Le Havre – Catène de containers
The Catène de Containers is a sculpture created by Vincent Ganivet in 2017. To build the monument, Ganivet made two archways of containers to commemorate the 500th anniversary of the French city Le Havre.
The containers, which were stacked up to 30-meters high, are easily distinguished by the various bright colors and are situated at the rue de Paris in the manufacturing port of Le Havre.
The stacks of containers were designed to look a lot like a LEGO set as the monument was created using containers. These containers were stacked together using a special engineering tactic, so no glue or any other adhesives were used in the assembly process.
For this specific project, Ganivet raised his containers and sized them to scale to match the surrounding neighboring buildings.
This massive construction site developed gradually to ensure that everyone involved was kept safe. To start the construction process, concrete slabs were poured on the ground to support the massive structure.
Containers were then stacked in two distinct arches, beginning with the smallest one, which comprised 15 containers extending 40 meters long and 13 meters high.
The second arch was then assembled with the engineers stacking containers 29 meters high; the equivalence of the height of one of the tallest buildings in the rue de Paris.
To ensure that the containers stayed in place, reinforcements were added between each container. These reinforcements are also what allowed the arch to be created. In total, Catène de Containers is estimated to weigh approximately 500 tonnes.
Address: Quai de Southampton, 76600 Le Havre, Seine-Maritime
About Vincent Ganivet
Throughout his career, Vincent Ganivet has been utilizing bricks and concrete blocks to create massive and often complex arches and structures that seem to disregard the laws of gravity. After graduating from Beaux-arts de Paris, the artist started working in construction and, later in his studio, experimented with cascading dominoes made from concrete blocks.
Ganivet uses a mathematical system to ensure that his creations remain stable, the same process that was utilized by the famous architect from Catalan, Antoni Gaudi. Trying the technique for the first time, it immediately worked and since then, he has repeatedly complicated the structures and increased their size.
In particular, for this project, Ganivet utilized Gaudi’s catenary arch technique1 that relies on a flexible hanging chain or cable that can support items of various sizes by depending solely on gravity. Ganivet is constantly looking for new ways to push the envelope, always making the next installation bigger and higher than the last.
Ganivet‘s artistic approach calls on the deliberate use of inexpensive materials such as containers, concrete bricks, and wooden blocks to come up with his creations. As such, on most occasions, Ganivet has to assume three roles- artist, engineer, and mathematician.

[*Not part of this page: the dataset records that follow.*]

(** A stand-in for package [strings], for the examples that load a
    dictionary: what the package does to ASCII text. *)
Definition asciiStrings : StringsLib.
Proof.
  refine {| TrimSpace := asciiTrimSpace; ToLower := asciiToLower |}.
  - intros s. unfold asciiTrimSpace, len.
    assert (Hl : forall t, (String.length (trimLeft t) <= String.length t)%nat).
    { induction t as [|c t IH]; simpl; [lia|]. destruct (isSpace c); simpl; lia. }
    assert (Hr : forall t, (String.length (trimRight t) <= String.length t)%nat).
    { induction t as [|c t IH]; simpl; [lia|].
      destruct (trimRight t); [destruct (isSpace c)|]; simpl in *; lia. }
    specialize (Hl s). specialize (Hr (trimLeft s)). lia.
  - intros s. unfold len, UTFMax.
    assert (H : String.length (asciiToLower s) = String.length s)
      by (induction s as [|c s IH]; simpl; congruence).
    lia.
Defined.

(** ** Example games *)

(** The draw of [rand.Float64()] that is one half. *)
Definition half : N := 4503599627370496%N.

(** A game that runs, at level 1, with no point scored yet. *)
Definition playing (dict : list string) (words : list word) (lives : int)
    (input : string) (current : option nat) : model :=
  {| Model.words := words;
     Model.effects := [];
     Model.score := 0;
     Model.level := 1;
     Model.lives := lives;
     Model.wordsTyped := 0;
     Model.dict := dict;
     Model.current := current;
     Model.input := input;
     Model.gameOver := false;
     Model.paused := false;
     Model.startTime := 0;
     Model.width := screenWidth;
     Model.height := screenHeight |}.

Definition catFile : resource := File ["cat"%string] None.
Definition catsFile : resource := File ["cats"%string; "cat"%string] None.

(** The word [cat] at column [x], row [y], with [matched] letters typed. *)
Definition cat (x y matched : int) : word :=
  {| Word.text := "cat"; Word.x := x; Word.y := y; Word.matched := matched |}.

Definition cats (x y matched : int) : word :=
  {| Word.text := "cats"; Word.x := x; Word.y := y; Word.matched := matched |}.

(** [cats] was spawned before [cat]; [c] and [a] were typed. *)
Definition shadowed : model :=
  playing ["cats"%string; "cat"%string] [cats 5 1 2; cat 7 0 0] 3 "ca" (Some 0%nat).

(** [shadowed] after the letter [t]. *)
Definition shadowedAfter : model :=
  playing ["cats"%string; "cat"%string] [cats 5 1 3; cat 7 0 0] 3 "cat" (Some 0%nat).

(** One word, [cat]; [c] and [a] were typed. *)
Definition typing : model :=
  playing ["cat"%string] [cat 7 0 2] 3 "ca" (Some 0%nat).

(** One word, [cat]; [c] was typed. *)
Definition started : model :=
  playing ["cat"%string] [cat 7 0 1] 3 "c" (Some 0%nat).

(** [started] after the letter [x]. *)
Definition startedAfter : model :=
  playing ["cat"%string] [cat 7 0 1] 3 "" None.

(** One life left, and one word in the last row of the screen. *)
Definition lastLife : model :=
  playing ["cat"%string] [cat 12 20 0] 1 "" None.

(** The draws of the game that leads to [lastLife]: a word is spawned, then
    twenty ticks spawn nothing, three times over. *)
Definition lastLifeDraws : list N :=
  ([0; 7] ++ replicate 20 half ++ [0; 30] ++ replicate 20 half
   ++ [0; 12] ++ replicate 20 half)%N.

(** [lastLife] after a tick. *)
Definition lastLifeAfter : model :=
  Model.set_gameOver
    (Model.set_lives (playing ["cat"%string] [cat 40 0 0] 1 "" None) 0) true.

(** A word of 81 letters. *)
Definition wideWord : string :=
  "wwwwwwwwwwwwwwwwwwwwwwwwwwwwwwwwwwwwwwwwwwwwwwwwwwwwwwwwwwwwwwwwwwwwwwwwwwwwwwwww".

Definition wideFile : resource := File [wideWord] None.

(** The game on [wideFile] after a tick that spawns. *)
Definition wideAfter : model :=
  playing [wideWord]
    [{| Word.text := wideWord; Word.x := 0; Word.y := 0; Word.matched := 0 |}]
    3 "" None.


(** Other draws for an explosion of 14 particles: for each particle the
    speed draw one half, the third glyph and the second lifetime. *)
Definition otherDraws : list N := mjoin (replicate 14 [half; 2%N; 1%N]).




(** [typing] after the letter [t]: the word explodes. *)
Definition exploded : model :=
  match Update (ML := seriesMath) VariantB typing (KeyMsg "t") (oracle otherDraws) with
  | Some (m, _, _) => m
  | None => typing
  end.

(** The state an [Update] ends in, and its command. *)
Definition outcome (r : option (model * Cmd * rng)) : option (model * Cmd) :=
  fst <$> r.

(** ** The chance of a spawn, level by level *)






(** ** Effect decay, in words of lists *)

(** A particle one tick later: [p.x += p.vx; p.y += p.vy; p.lifetime--]. *)
Definition age (p : particle) : particle :=
  {| Particle.x := fadd (Particle.x p) (Particle.vx p);
     Particle.y := fadd (Particle.y p) (Particle.vy p);
     Particle.vx := Particle.vx p;
     Particle.vy := Particle.vy p;
     Particle.char := Particle.char p;
     Particle.lifetime := sub (Particle.lifetime p) 1 |}.

(** The particle is not removed: not [p.lifetime <= 0]. *)
Definition alive (p : particle) : Prop := 0 < Particle.lifetime p.

#[global] Instance alive_dec p : Decision (alive p).
Proof. unfold alive. apply _. Defined.

(** An effect one tick later. *)
Definition decay (e : effect) : effect :=
  Effect.mk (filter alive (age <$> Effect.particles e)).

(** The effect is not removed: not [len(effect.particles) == 0]. *)
Definition lasting (e : effect) : Prop := len_slice (Effect.particles e) <> 0.

#[global] Instance lasting_dec e : Decision (lasting e).
Proof. unfold lasting. apply _. Defined.

(** The effects after the tick of a game that runs: [VariantA] has none to
    update. *)
Definition decayed (v : variant) (effects : list effect) : list effect :=
  match v with
  | VariantA => effects
  | VariantB => filter lasting (decay <$> effects)
  end.

(** ** The cases of a keystroke *)

Section Cases.

Context {ML : MathLib} {SL : StringsLib}.

(** What a keystroke does, case by case. *)
Inductive keyCase (v : variant) (m : model) (key : string) (g : rng) :
    model -> Cmd -> rng -> Prop :=
| key_over :
    Model.gameOver m = true ->
    keyCase v m key g m
      (if String.eqb key "q" || String.eqb key "ctrl+c" then Quit else nilCmd) g
| key_quit :
    Model.gameOver m = false -> quitKey v key = true ->
    keyCase v m key g m Quit g
| key_redraw :
    Model.gameOver m = false -> quitKey v key = false -> key = "ctrl+l"%string ->
    keyCase v m key g m ClearScreen g
| key_pause :
    Model.gameOver m = false -> quitKey v key = false -> pauseKey v key = true ->
    keyCase v m key g (Model.set_paused m (negb (Model.paused m))) nilCmd g
| key_backspace :
    Model.gameOver m = false -> key = "backspace"%string ->
    keyCase v m key g
      (Model.set_current (Model.set_input m (dropLast (Model.input m))) None) nilCmd g
| key_ignored :
    Model.gameOver m = false -> quitKey v key = false -> isLetter key = false ->
    keyCase v m key g m nilCmd g
| key_miss :
    Model.gameOver m = false -> quitKey v key = false -> isLetter key = true ->
    list_find (startsWith (String.append (Model.input m) key)) (Model.words m) = None ->
    keyCase v m key g (miss m) nilCmd g
| key_track i w :
    Model.gameOver m = false -> quitKey v key = false -> isLetter key = true ->
    list_find (startsWith (String.append (Model.input m) key)) (Model.words m)
    = Some (i, w) ->
    Word.text w <> String.append (Model.input m) key ->
    keyCase v m key g
      (track i w (Model.set_input m (String.append (Model.input m) key))) nilCmd g
| key_hit i w es g' :
    Model.gameOver m = false -> quitKey v key = false -> isLetter key = true ->
    list_find (startsWith (String.append (Model.input m) key)) (Model.words m)
    = Some (i, w) ->
    Word.text w = String.append (Model.input m) key ->
    match v with
    | VariantA => es = [] /\ g' = g
    | VariantB =>
        exists e, es = [e]
                  /\ createExplosion (Word.x w) (Word.y w) (len (Word.text w)) g
                     = Some (e, g')
    end ->
    keyCase v m key g
      (Model.set_effects (scored i w m) (Model.effects m ++ es)) nilCmd g'.

End Cases.

(** ** The tick of a game that runs *)

(** The state after the tick of a game that runs, [new] being what the
    spawn decision adds: the words go down, a life is lost for each word
    that leaves the screen, the effects decay. *)
Definition ticked (v : variant) (m : model) (new : list word) : model :=
  Model.set_words
    (Model.set_effects
       (Nat.iter (length (filter fallen (descend <$> Model.words m))) loseLife m)
       (decayed v (Model.effects m)))
    (filter onScreen (descend <$> Model.words m) ++ new).

(** ** More invariants of the game *)

(** A particle on its way: a glyph of [chars], one to five ticks to live. *)
Definition flying (p : particle) : Prop :=
  1 <= Particle.lifetime p <= 5 /\ Particle.char p ∈ chars.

Ganivet is primarily interested in the process of implementing and constructing, comparing his works to a giant puzzle. Each sculpture undergoes rigorous testing at his studio through carpentry, drawing and testing smaller models. According to him, this portion makes up the bulk of his work.
I don’t invent anything. I apply.
He has built a knack for testing and taking his blocks and sculptures to hazardous and almost dangerous limits. So much so that in 2011, one of his sculptures at Karlsruhe Kunsthalle collapsed mid-exhibition3.
Born in Suresnes, France, in 1976, Ganivet continues to create masterpieces that defy gravity with simple materials at his studio in Île Saint-Denis, France.
Over the years, his monumental freestanding archways have been exhibited in several regions and institutions worldwide, including in Staatliche Kunsthalle Karlsruhe, Palais de Tokyo, MAMAC Nice, the Lambert Avignon Collection, and more.